On January 16, 2020, the Journal of Pediatric, Maternal & Family Health Chiropractic published the results of a case study documenting the improvement in developmental delay of a baby girl undergoing chiropractic care.
The authors of this study begin by noting that a child is considered developmentally delayed when he or she is not obtaining specific milestones of ability at a predicted rate or age. As of 2008, one in six children was considered to be to some degree developmentally delayed. They note that this number increased dramatically since 1998. They point out that the milestones children are supposed to reach are separated into five separate and distinct categories. They are:
- 4 months: The ability to lift chest up from a belly down position
- 6 months: Child can pull up into sitting position
- 9 months: Ability to roll both ways and sit up
- 12 months: Child can pull himself/herself up to stand and walk with one hand holding on
- 18 months: Getting up into standing position and walking alone
In this case, a 15-month-old girl was brought to the chiropractor by her mother. It was reported that the girl was suffering with hypotonia and developmental delay. According to the study, “Hypotonia is a term used to describe low muscle tone in young children. It presents as excessive spinal range of motion, decreased postural stability as well as an overall diminished quality of movement.”
The mother stated that her daughter had always been small and had always been one to two months developmentally delayed in achieving the standard milestones. The baby was born by Cesarean section and had a mild torticollis at birth. At six months, the baby girl was unable to sit by herself and strongly disliked lying on her belly.
An age-appropriate chiropractic examination was performed and resulted in the determination that multiple levels of subluxation were present. A course of specific chiropractic adjustment, appropriate to age, were started to address the subluxations.

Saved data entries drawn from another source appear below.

(* ===== verification/Ws.v ===== *)
(** * The WebSocket frame codec ([src/ws.rs])

    The reader is a state machine over a stream that may block at any byte;
    the writer masks through a 256-byte buffer.  The HTTP upgrade is in
    [WsHandshake]. *)

From S2P Require Import Prelude RustStr Io.
Definition MAX_CONTROL_PAYLOAD : Z := 125.
Definition MASK_CHUNK : Z := 256.
Definition usize_max : Z := 2 ^ 32 - 1.

Definition OP_CONTINUATION : Z := 0.
Definition OP_TEXT : Z := 1.
Definition OP_BINARY : Z := 2.
Definition OP_CLOSE : Z := 8.
Definition OP_PING : Z := 9.
Definition OP_PONG : Z := 10.

Record Limits := {
  max_frame_size : Z;
  max_message_size : Z;
}.

Inductive Frame :=
| Binary (payload : bytes)
| Text (payload : bytes)
| Ping (payload : bytes)
| Pong (payload : bytes)
| Close (reason : option (Z * bytes)).

Definition protocol_error (what : bytes) : io_error :=
  IoError InvalidData (bs "websocket: " ++ what).

(** A frame whose header has been parsed: [payload] is the part
    [payload[..filled]] that has arrived of the [size] bytes allocated. *)
Record Incoming := MkIncoming {
  fin : bool;
  opcode : Z;
  size : Z;
  payload : bytes;
}.

Record Partial := MkPartial {
  p_opcode : Z;
  buf : bytes;
}.

(** [header] is the part [header[..header_len]] of the array. *)
Record WsClient (S : Type) := MkClient {
  stream : S;
  pending : bytes;
  pending_pos : Z;
  header : bytes;
  incoming : option Incoming;
  partial : option Partial;
}.
Arguments MkClient {S}.
Arguments stream {S}.
Arguments pending {S}.
Arguments pending_pos {S}.
Arguments header {S}.
Arguments incoming {S}.
Arguments partial {S}.

Definition set_stream {S} (x : S) (c : WsClient S) : WsClient S :=
  MkClient x (pending c) (pending_pos c) (header c) (incoming c) (partial c).
Definition set_pending_pos {S} (x : Z) (c : WsClient S) : WsClient S :=
  MkClient (stream c) (pending c) x (header c) (incoming c) (partial c).
Definition set_header {S} (x : bytes) (c : WsClient S) : WsClient S :=
  MkClient (stream c) (pending c) (pending_pos c) x (incoming c) (partial c).
Definition set_incoming {S} (x : option Incoming) (c : WsClient S) : WsClient S :=
  MkClient (stream c) (pending c) (pending_pos c) (header c) x (partial c).
Definition set_partial {S} (x : option Partial) (c : WsClient S) : WsClient S :=
  MkClient (stream c) (pending c) (pending_pos c) (header c) (incoming c) x.

Definition is_would_block (e : io_error) : bool :=
  bool_decide (error_kind e = WouldBlock) || bool_decide (error_kind e = TimedOut)
  || bool_decide (error_kind e = Interrupted).

(** An empty body, or a 2-byte code followed by a UTF-8 reason. *)
Definition parse_close (payload : bytes) : result io_error (option (Z * bytes)) :=
  if len payload =? 0 then Ok None
  else if len payload =? 1 then Err (protocol_error (bs "close frame with a 1-byte payload"))
  else
    let code := be_value (ztake 2 payload) in
    let reason := zdrop 2 payload in
    if utf8_valid reason then Ok (Some (code, reason))
    else Err (protocol_error (bs "close reason is not UTF-8")).

(** [usize::saturating_add] *)
Definition saturating_add (a b : Z) : Z := Z.min usize_max (a + b).

(** The [match opcode] of [read_header]: may a frame of this kind and length
    start here? *)
Definition admit_frame (lim : Limits) (p : option Partial) (fin : bool) (opcode n : Z) :
    result io_error unit :=
  if (opcode =? OP_CLOSE) || (opcode =? OP_PING) || (opcode =? OP_PONG) then
    if negb fin then Err (protocol_error (bs "fragmented control frame"))
    else if n >? MAX_CONTROL_PAYLOAD then
      Err (protocol_error (bs "control frame payload over 125 bytes"))
    else Ok tt
  else if opcode =? OP_CONTINUATION then
    match p with
    | None => Err (protocol_error (bs "continuation frame without a message"))
    | Some p =>
        if saturating_add (len (buf p)) n >? max_message_size lim then
          Err (protocol_error (bs "fragmented message over the size limit"))
        else if n >? max_frame_size lim then
          Err (protocol_error (bs "frame over the size limit"))
        else Ok tt
    end
  else if (opcode =? OP_TEXT) || (opcode =? OP_BINARY) then
    match p with
    | Some _ => Err (protocol_error (bs "new data frame inside a fragmented message"))
    | None =>
        if n >? max_frame_size lim then Err (protocol_error (bs "frame over the size limit"))
        else if negb fin && (n >? max_message_size lim) then
          Err (protocol_error (bs "fragmented message over the size limit"))
        else Ok tt
    end
  else Err (protocol_error (bs "reserved opcode")).

(** Turn a complete frame into what the caller sees, or fold it into the
    fragmented message in progress. *)
Definition dispatch (inc : Incoming) : M (option Partial) io_error (option Frame) :=
  let op := opcode inc in
  if op =? OP_PING then ret (Some (Ping (payload inc)))
  else if op =? OP_PONG then ret (Some (Pong (payload inc)))
  else if op =? OP_CLOSE then
    let* reason := lift (parse_close (payload inc)) in
    ret (Some (Close reason))
  else if op =? OP_CONTINUATION then
    let* p := get in
    modify (fun _ => None) ;;;
    match p with
    | None => ret None (* the [expect] of a frame [read_header] refused *)
    | Some p =>
        let data := buf p ++ payload inc in
        if fin inc then
          ret (Some (if p_opcode p =? OP_TEXT then Text data else Binary data))
        else
          modify (fun _ => Some (MkPartial (p_opcode p) data)) ;;;
          ret None
    end
  else if fin inc then
    ret (Some (if op =? OP_TEXT then Text (payload inc) else Binary (payload inc)))
  else
    modify (fun _ => Some (MkPartial op (payload inc))) ;;;
    ret None.

Section Codec.
Context {S : Type} `{!Reader S} (lim : Limits).

Abbreviation C A := (M (WsClient S) io_error A).

(** The handshake leftover first, then the stream. *)
Definition fill (n : Z) : C bytes := fun c =>
  let left := zdrop (pending_pos c) (pending c) in
  if negb (bool_decide (left = [])) then
    let k := Z.min (len left) n in
    (set_pending_pos (pending_pos c + k) c, Ok (ztake k left))
  else
    match read n (stream c) with
    | (s, Ok []) =>
        (set_stream s c, Err (IoError UnexpectedEof (bs "websocket: connection closed")))
    | (s, other) => (set_stream s c, other)
    end.

Definition put_header (b : bytes) (c : WsClient S) : WsClient S := set_header (header c ++ b) c.
Definition put_payload (b : bytes) (c : WsClient S) : WsClient S :=
  match incoming c with
  | Some inc => set_incoming (Some (MkIncoming (fin inc) (opcode inc) (size inc) (payload inc ++ b))) c
  | None => c
  end.

(** [Ok false] when the stream would block. *)
Definition or_block (m : C unit) : C bool :=
  let* r := attempt m in
  match r with
  | Ok _ => ret true
  | Err e => if is_would_block e then ret false else fail e
  end.

Definition fill_header (target : Z) : C bool :=
  let* c := get in
  or_block (fill_to fill put_header target (len (header c))).

(** Accumulate and parse a frame header; [None] means would-block. *)
Definition read_header : C (option Incoming) :=
  let* ready := fill_header 2 in
  if negb ready then ret None else
  let* c := get in
  let b0 := Z_of_byte (byte_at (header c) 0) in
  let b1 := Z_of_byte (byte_at (header c) 1) in
  if negb (Z.land b0 112 =? 0) then fail (protocol_error (bs "reserved bits set")) else
  if negb (Z.land b1 128 =? 0) then fail (protocol_error (bs "server frame is masked")) else
  let len7 := Z.land b1 127 in
  let total := if len7 =? 126 then 4 else if len7 =? 127 then 10 else 2 in
  let* ready := fill_header total in
  if negb ready then ret None else
  let* c := get in
  modify (set_header []) ;;;
  let* n :=
    (if len7 =? 126 then ret (be_value (slice 2 4 (header c)))
     else if len7 =? 127 then
       let v := be_value (slice 2 10 (header c)) in
       if v >? usize_max then fail (protocol_error (bs "frame length overflows usize")) else ret v
     else ret len7) in
  let fin := negb (Z.land b0 128 =? 0) in
  let opcode := Z.land b0 15 in
  lift (admit_frame lim (partial c) fin opcode n) ;;;
  ret (Some (MkIncoming fin opcode n [])).

(** One round of [read_frame]'s loop: [None] goes round again. *)
Definition read_frame_round : C (option (option Frame)) :=
  let* c := get in
  let* started :=
    (match incoming c with
     | Some _ => ret true
     | None =>
         let* h := read_header in
         match h with
         | Some inc => modify (set_incoming (Some inc)) ;;; ret true
         | None => ret false
         end
     end) in
  if negb started then ret (Some None) else
  let* c := get in
  match incoming c with
  | None => ret (Some None)
  | Some inc =>
      let* ready := or_block (fill_to fill put_payload (size inc) (len (payload inc))) in
      if negb ready then ret (Some None) else
      let* c := get in
      modify (set_incoming None) ;;;
      match incoming c with
      | None => ret (Some None)
      | Some inc =>
          let* f := zoom partial set_partial (dispatch inc) in
          ret (option_map Some f)
      end
  end.

(** Make progress on the next frame; the answer [None] of the outer option is
    that the fuel ran out. *)
Definition read_frame (fuel : nat) : C (option (option Frame)) := iterate fuel read_frame_round.
End Codec.

(** ** Sending *)

Definition xor_byte (a b : byte) : byte := byte_of_Z (Z.lxor (Z_of_byte a) (Z_of_byte b)).

(** [block[j] ^ mask[(base + j) & 3]], for [j] from 0. *)
Fixpoint mask_block (mask : bytes) (i : Z) (block : bytes) : bytes :=
  match block with
  | [] => []
  | b :: block => xor_byte b (byte_at mask (Z.land i 3)) :: mask_block mask (i + 1) block
  end.

(** [payload.chunks(n)] *)
Fixpoint chunks_fuel (fuel : nat) (n : Z) (l : bytes) : list bytes :=
  match fuel, l with
  | O, _ | _, [] => []
  | S fuel, _ => ztake n l :: chunks_fuel fuel n (zdrop n l)
  end.
Definition chunks (n : Z) (l : bytes) : list bytes := chunks_fuel (length l) n l.

(** The bytes of [header[..n]] without the mask. *)
Definition frame_header (opcode n : Z) : bytes :=
  byte_of_Z (Z.lor 128 opcode) ::
  (if n <=? 125 then [byte_of_Z (Z.lor 128 n)]
   else if n <=? 65535 then byte_of_Z (Z.lor 128 126) :: be_bytes 2 n
   else byte_of_Z (Z.lor 128 127) :: be_bytes 8 n).

Section Send.
Context {S : Type} `{!Writer S}.

Abbreviation C A := (M (WsClient S) io_error A).

Definition on_stream {A} (m : M S io_error A) : C A := zoom stream set_stream m.

Fixpoint send_blocks (mask : bytes) (i : Z) (blocks : list bytes) : C unit :=
  match blocks with
  | [] => ret tt
  | block :: blocks =>
      on_stream (write_all (mask_block mask (i * MASK_CHUNK) block)) ;;;
      send_blocks mask (i + 1) blocks
  end.

(** [mask] is what [fill_random] writes into the four-byte array. *)
Definition send_frame (mask : bytes) (opcode : Z) (payload : bytes) : C unit :=
  if (opcode >=? OP_CLOSE) && (len payload >? MAX_CONTROL_PAYLOAD) then
    fail (protocol_error (bs "control frame payload over 125 bytes"))
  else
    on_stream (write_all (frame_header opcode (len payload) ++ mask)) ;;;
    send_blocks mask 0 (chunks MASK_CHUNK payload) ;;;
    on_stream flush.

Definition send_binary (mask payload : bytes) : C unit := send_frame mask OP_BINARY payload.
Definition send_pong (mask payload : bytes) : C unit := send_frame mask OP_PONG payload.
Definition send_close (mask : bytes) (code : Z) : C unit := send_frame mask OP_CLOSE (be_bytes 2 code).
End Send.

After six chiropractic adjustments, the girl was able to stand and walk while holding on to some means of support. After 20 visits, the girl was able to repeat some simple words clearly. She was also able to stand and take up to six steps without holding onto anything. After five months of chiropractic care, the girl was walking unassisted with ease and had become more verbal. After seven months of care, the girl’s mother reported that her daughter was able to climb down off a chair and move a foot stool so she could climb up to put her cup on a bench.
The authors of the study explained subluxations by quoting a chiropractic authority group, “Vertebral subluxation is a chiropractic term that has been defined by a collective of chiropractic colleges named the Rubicon group as: ‘a self-perpetuating, central segmental motor control problem that involves a joint, such as a vertebral motion segment, that is not moving appropriately, resulting in ongoing maladaptive neural plastic changes that interfere with the central nervous system’s ability to self-regulate, self-organize, adapt, repair and heal’.”
In the conclusion of this study the authors wrote, “Improved outcomes in this 15-month-old could be associated with improvement in sensorimotor integration following the correction of vertebral subluxation during chiropractic care.”